A 53-year-old woman presented with fever, headache, and progressive renal dysfunction. Anti-GBM antibody titers exceeded the detection limit (>350 U/mL), and C-reactive protein (CRP) was 25.55 mg/dL. Renal biopsy confirmed anti-GBM disease. Chest computed tomography (CT) showed no alveolar hemorrhage. She received intravenous methylprednisolone pulse followed by oral prednisolone and PE. Despite these treatments, renal function worsened, and hemodialysis was initiated. After three PE sessions, antibody titers remained >350 U/mL, and CRP was 19.97 mg/dL, prompting a second steroid pulse and administration of RTX. Three days after RTX administration, she developed impaired consciousness, bilateral tonic seizures, and severe hypertension (HT). Brain CT revealed SAH, and magnetic resonance imaging subsequently demonstrated a subacute cerebral infarction. Both conditions improved with blood pressure control and intensified immunosuppression. In total, she underwent 22 PE sessions and four RTX doses, reducing antibody titers to 83.0 U/mL. She was discharged dialysis-dependent but without neurological sequelae, and antibody titers continued to decline during follow-up.
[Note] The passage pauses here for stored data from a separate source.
(** ** Rows before and after an assignment *)

Lemma row_agrees_refl cs r : row_agrees cs r r.
Proof. repeat split. Qed.

Lemma row_agrees_trans cs r1 r2 r3 :
  row_agrees cs r1 r2 -> row_agrees cs r2 r3 -> row_agrees cs r1 r3.
Proof.
  intros (Ht & Hx & Hn) (Ht' & Hx' & Hn'). repeat split; try congruence.
  intros c Hc. now rewrite Hn', Hn.
Qed.

Lemma rows_agree_refl cs l : rows_agree cs l l.
Proof. induction l; constructor; auto using row_agrees_refl. Qed.

Lemma rows_agree_trans cs l1 l2 l3 :
  rows_agree cs l1 l2 -> rows_agree cs l2 l3 -> rows_agree cs l1 l3.
Proof.
  intros H. revert l3. induction H as [|r1 r2 l1 l2 Hr _ IH]; intros l3 H3.
  - inversion H3. constructor.
  - inversion H3 as [|? r3 ? l3' Hr' H3']; subst. constructor.
    + eauto using row_agrees_trans.
    + now apply IH.
Qed.

Lemma rows_agree_map cs (g : row -> row) l :
  (forall r, row_agrees cs r (g r)) -> rows_agree cs l (map g l).
Proof. intros H. induction l; constructor; auto. Qed.

Lemma rows_agree_zip cs (g : row -> f64 -> row) l (s : list f64) :
  (forall r v, row_agrees cs r (g r v)) -> length s = length l ->
  rows_agree cs l (zip_with g l s).
Proof.
  intros H. revert s. induction l as [|r l IH]; intros [|v s] E;
    try discriminate E; simpl.
  - constructor.
  - constructor; [apply H | apply IH; simpl in E; lia].
Qed.

Lemma row_agrees_set_numv cs c v r : c ∈ cs -> row_agrees cs r (set_numv c v r).
Proof.
  intros Hc. repeat split. intros c' Hc'. simpl.
  apply lookup_insert_ne. intros ->. contradiction.
Qed.

Lemma rows_agree_assign_num cs c s df :
  c ∈ cs -> rows_agree cs (rows df) (rows (assign_num c s df)).
Proof.
  intros Hc. unfold assign_num; cbn [rows]. apply rows_agree_zip.
  - intros r v. now apply row_agrees_set_numv.
  - apply length_resize.
Qed.

Lemma rows_agree_with_column cs c f df :
  c ∈ cs -> rows_agree cs (rows df) (rows (with_column c f df)).
Proof. apply rows_agree_assign_num. Qed.

Lemma rows_agree_assign_num_const cs c v df :
  c ∈ cs -> rows_agree cs (rows df) (rows (assign_num_const c v df)).
Proof.
  intros Hc. unfold assign_num_const; cbn [rows]. apply rows_agree_map.
  intros r. now apply row_agrees_set_numv.
Qed.

Lemma rows_agree_add_features deltas df :
  rows_agree derived_cols (rows df) (rows (add_features deltas df)).
Proof.
  unfold add_features, feature_steps; cbn [foldl].
  repeat (eapply rows_agree_trans;
            [|apply rows_agree_with_column; unfold derived_cols, difference_cols;
              in_list]).
  apply rows_agree_refl.
Qed.

Lemma rows_agree_add_delta_heading df :
  rows_agree derived_cols (rows df) (rows (add_delta_heading df)).
Proof.
  unfold add_delta_heading. destruct (has_col "heading" df).
  - apply rows_agree_assign_num. unfold derived_cols, difference_cols. in_list.
  - apply rows_agree_assign_num_const. unfold derived_cols, difference_cols. in_list.
Qed.

Lemma rows_agree_features deltas df :
  rows_agree derived_cols (rows df)
    (rows (add_delta_heading (add_features deltas df))).
Proof.
  eapply rows_agree_trans;
    [apply rows_agree_add_features | apply rows_agree_add_delta_heading].
Qed.

Lemma rows_agree_fill_column cs df col :
  col ∈ cs -> rows_agree cs (rows df) (rows (fill_column df col)).
Proof.
  intros Hc. unfold fill_column. destruct (has_col col df).
  - now apply rows_agree_assign_num.
  - now apply rows_agree_assign_num_const.
Qed.

Lemma rows_agree_fill_numeric_cols df :
  rows_agree numeric_cols (rows df) (rows (fill_numeric_cols df)).
Proof.
  unfold fill_numeric_cols, numeric_cols; cbn [foldl].
  repeat (eapply rows_agree_trans;
            [|apply rows_agree_fill_column; in_list]).
  apply rows_agree_refl.
Qed.

(** Columns outside [cs] read the same in two tables that agree. *)
Lemma num_col_agree cs l l' c :
  rows_agree cs l l' -> c ∉ cs -> map (numv c) l' = map (numv c) l.
Proof.
  induction 1 as [|r r' l l' (_ & _ & Hn) _ IH]; intros Hc; simpl; [reflexivity|].
  f_equal; auto. unfold numv. now rewrite Hn.
Qed.

(** ** Text columns, absent columns and timestamps *)

Lemma txt_assign_txt_const c v df :
  Forall (fun r => txt r !! c = v) (rows (assign_txt_const c v df)).
Proof.
  unfold assign_txt_const; cbn [rows]. apply Forall_forall.
  intros r (r0 & -> & _)%list_elem_of_fmap. simpl.
  destruct v; [apply lookup_insert_eq | apply lookup_delete_eq].
Qed.

Lemma filter_absent (cols l : list string) :
  (forall c, c ∈ l -> c ∈ cols) -> filter (fun c => c ∉ cols) l = [].
Proof.
  induction l as [|c l IH]; intros H; [reflexivity|].
  rewrite filter_cons, decide_False.
  - apply IH. intros c' Hc'. apply H. now apply list_elem_of_further.
  - intros Hn. apply Hn, H, list_elem_of_here.
Qed.

Lemma rows_of_stamps (l : list row) (stamps : list Z) :
  map time l = map TStamp stamps -> StronglySorted Z.le stamps ->
  Forall (fun r => is_stamp (time r) = true) l /\ StronglySorted time_le l.
Proof.
  revert stamps. induction l as [|r l IH]; intros [|a stamps] E Hs;
    try discriminate E.
  - split; constructor.
  - simpl in E. injection E as Er E.
    apply StronglySorted_inv in Hs as [Hs Ha].
    destruct (IH stamps E Hs) as [Hst Hsorted].
    split; constructor; auto.
    + now rewrite Er.
    + clear -Er E Ha. revert stamps E Ha.
      induction l as [|r' l IH]; intros [|b stamps] E Ha; try discriminate E;
        constructor.
      * simpl in E. injection E as Er' _. apply Forall_cons in Ha as [Hab _].
        unfold time_le. rewrite Er, Er'. simpl. lia.
      * simpl in E. injection E as _ E. apply Forall_cons in Ha as [_ Ha].
        eapply IH; eauto.
Qed.

Lemma num_col_enrich_other deltas v df c :
  c ∉ derived_cols -> num_col c (enrich deltas v df) = num_col c df.
Proof.
  intros Hc. unfold enrich. rewrite num_col_assign_txt_const.
  unfold num_col. eapply num_col_agree; [apply rows_agree_features | exact Hc].
Qed.

Lemma heading_not_derived : "heading" ∉ derived_cols.
Proof.
  unfold derived_cols, difference_cols. intros H.
  repeat (apply elem_of_cons in H as [H|H]; [discriminate H|]).
  now apply elem_of_nil in H.
Qed.

(** ** Running the pipeline on the file it wrote *)

Lemma is_index_error_Raise o : is_index_error o = true -> o = Raise IndexError.
Proof. destruct o as [df|why|[]]; try discriminate 1. reflexivity. Qed.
To date, 23 cases of anti-GBM disease with CNS complications have been reported. Most patients had HT, high antibody titers, and poor renal survival (Table 1). In patients with severe renal dysfunction, anti-GBM antibodies may recognize a broader spectrum of antigens, including α1, α2, α4, and α5 chains. Expression of α1 and α2 chains in cerebral vascular basement membranes provides a potential mechanism for direct antibody-mediated vascular injury leading to cerebrovascular complications. The current standard treatment for anti-GBM disease includes PE, corticosteroids, and cyclophosphamide (CYC). However, CYC carries significant risks, including myelosuppression, infection, malignancy, and infertility. In our case, CYC was avoided owing to the absence of alveolar hemorrhage and poor renal prognosis. Although antibody titers remained elevated following PE and corticosteroids therapy, RTX induced a gradual decline in antibody levels. This reduction persisted even after discontinuation of PE, consistent with the prolonged B-cell–depleting effect of RTX.
This case represents the first report of intracranial SAH in anti-GBM disease. CNS complications may be associated with severe renal dysfunction, high antibody titers, and HT. Clinicians should be alert to potential neurological involvement in anti-GBM disease. Furthermore, our case suggests that RTX may serve as a therapeutic option when conventional therapy fails to sufficiently reduce antibody titers.